Intervistato dall’Hollywood Reporter ha spiegato che parte del lavoro è stato proprio capire a che punto fossero le trame, studiare la versione cinematografica di Doctor Strange e Wanda e come si sono trasformati fino ad ora. Da lì ha portato avanti una nuova avventura in cui li vediamo interagire approfonditamente. Il rapporto tra i due è infatti il cuore della pellicola dove i due personaggi si dividono quasi a metà lo spazio concessogli. Il secondo compito di Doctor Strange nel multiverso della follia era poi quello di spalancare le porte – appunto – al multiverso, e quindi “sbloccare” infinite possibilità creative. Chi meglio di lui per questa nascita simbolica di un nuovo MCU?

Eppure Sam Raimi non era l’unico presente su quei set della trilogia di Spider-Man che tanto hanno influenzato il cinema a venire. C’era anche un Kevin Feige alle prime armi che stava imparando il mestiere. Era alla corte di Avi Arad, potente produttore che aveva accompagnato i supereroi Marvel nella loro prima espressione moderna (Blade, Hulk, I Fantastici 4 etc..).

Feige era il suo assistente e già in questi primi lavori dava il suo contributo. Il regista ha svelato che Arad ricambiò il favore dando una mano sul set del primo Iron Man. Sam Raimi non cela l’ammirazione verso lo studio e racconta un aneddoto interessante. Pare infatti che quello che adesso è la mente assoluta dietro all’universo di storie cinematografiche e televisive, avesse già ben chiaro il valore aggiunto rappresentato dalle comparsate dei personaggi. 

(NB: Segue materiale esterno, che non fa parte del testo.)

(** The file's static variables, the heap of parameters, the clock read by
    [timer_get_ticks] and the counter of missed deadlines. *)
Record rts : Type := Rts {
  r_kern : kern;
  rt_tasks : ptr;
  rt_task_count : Z;
  rt_params : list realtime_params_t;
  ticks : Z;
  missed_deadlines : Z
}.

Definition set_r_kern (v : kern) (x : rts) : rts := {|
  r_kern := v; rt_tasks := rt_tasks x; rt_task_count := rt_task_count x;
  rt_params := rt_params x; ticks := ticks x; missed_deadlines := missed_deadlines x |}.
Definition set_rt_tasks (v : ptr) (x : rts) : rts := {|
  r_kern := r_kern x; rt_tasks := v; rt_task_count := rt_task_count x;
  rt_params := rt_params x; ticks := ticks x; missed_deadlines := missed_deadlines x |}.
Definition set_rt_task_count (v : Z) (x : rts) : rts := {|
  r_kern := r_kern x; rt_tasks := rt_tasks x; rt_task_count := v;
  rt_params := rt_params x; ticks := ticks x; missed_deadlines := missed_deadlines x |}.
Definition set_rt_params (v : list realtime_params_t) (x : rts) : rts := {|
  r_kern := r_kern x; rt_tasks := rt_tasks x; rt_task_count := rt_task_count x;
  rt_params := v; ticks := ticks x; missed_deadlines := missed_deadlines x |}.
Definition set_missed_deadlines (v : Z) (x : rts) : rts := {|
  r_kern := r_kern x; rt_tasks := rt_tasks x; rt_task_count := rt_task_count x;
  rt_params := rt_params x; ticks := ticks x; missed_deadlines := v |}.

Definition rt_tbl (s : rts) : list task_t := tbl (r_kern s).

(** ** Operations *)
Definition rt_task (i : nat) : Cmd rts task_t :=
  fun s => match rt_tbl s !! i with Some t => Ret t s | None => Stop Fault end.
Definition rt_set_task (i : nat) (t : task_t) : Cmd rts unit :=
  modify (fun s => set_r_kern (set_tbl (<[i:=t]> (rt_tbl s)) (r_kern s)) s).
Definition rt_get_params (p : ptr) : Cmd rts realtime_params_t :=
  fun s => match p with
           | Some i => match rt_params s !! i with Some x => Ret x s | None => Stop Fault end
           | None => Stop Fault
           end.
Definition rt_put_params (p : ptr) (x : realtime_params_t) : Cmd rts unit :=
  match p with
  | Some i => modify (fun s => set_rt_params (<[i:=x]> (rt_params s)) s)
  | None => fail Fault
  end.

(** The loop [edf_schedule] and [rm_schedule] share: the first task of least
    [key] among the READY ones. *)
Fixpoint min_loop (key : realtime_params_t -> Z) (fuel : nat) (task best : ptr) (least : Z) : Cmd rts ptr :=
  match task with
  | None => ret best
  | Some t =>
      match fuel with
      | O => fail NoFuel
      | S fuel' =>
          let* x := rt_task t in
          if decide (state x = TASK_READY) then
            let* pr := rt_get_params (scheduler_data x) in
            if key pr <? least then min_loop key fuel' (next x) (Some t) (key pr)
            else min_loop key fuel' (next x) best least
          else min_loop key fuel' (next x) best least
      end
  end.

Definition edf_schedule : Cmd rts ptr :=
  let* s := get in min_loop deadline (length (rt_tbl s)) (rt_tasks s) None UINT32_MAX.
Definition rm_schedule : Cmd rts ptr :=
  let* s := get in min_loop period (length (rt_tbl s)) (rt_tasks s) None UINT32_MAX.

(** [pr] is what [params] points to; [malloc_ok] is whether memory is found. *)
Definition scheduler_set_realtime_params (malloc_ok : bool) (task : ptr) (pr : option realtime_params_t)
    : Cmd rts unit :=
  match task, pr with
  | Some t, Some pr =>
      if malloc_ok then
        let* s := get in
        let p := length (rt_params s) in
        modify (set_rt_params (rt_params s ++ [set_next_release (u32 (ticks s + period pr)) pr])) ;;;
        let* x := rt_task t in
        rt_set_task t (set_next (rt_tasks s) (set_scheduler_data (Some p) x)) ;;;
        modify (set_rt_tasks (Some t)) ;;;
        modify (fun s => set_rt_task_count (u32 (rt_task_count s + 1)) s)
      else ret tt
  | _, _ => ret tt
  end.

(** The utilisation test, over any representation of C's [float] and its
    operations. *)
Section schedulability.
Context {F : Type} (of_uint : Z -> F) (fadd fsub fmul fdiv fpow : F -> F -> F) (fle : F -> F -> bool).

È stato Kevin a volere apparizioni di altri personaggi sin dai primi tre film di Spider-Man. Non sono sicuro se fosse Wolverine o un altro il personaggio che cercava di portare nella pellicola. Tutto questo è accaduto perché Avi è salito sulle spalle di Stan Lee e Kevin su quelle di Avi. (…) I personaggi avevano i propri numeri e fumetti, ma si univano nei team-up. Tutte queste interazioni erano già state descritte da Stan Lee e Steve Ditko 50 anni fa, e ora stiamo solo seguendo la loro formula.

Aggiunge poi un elogio a Feige e al suo insolito mestiere:

Non ho mai conosciuto nessuno che porti avanti un’azienda semplicemente assicurandosi, come lavoro di prima importanza, la corretta trasposizione dei personaggi. È incredibile. È un piacere lavorare con società come questa. Lui non rende conto agli azionisti, lui rende conto ai fan. E questo la rende un posto meraviglioso dove lavorare.

Quando gli viene chiesto di commentare il ritorno del suo Spider-Man al cinema, Sam Raimi risponde senza mascherare un po’ di emozione. Per lui è stato come ritrovare un amico e un eroe che non incontrava da 15 anni. La stessa sensazione provata dal pubblico in sala. Loda poi la performance di Tobey Maguire che sembra avere vissuto una vita difficile nei panni dell’Arrampicamuri.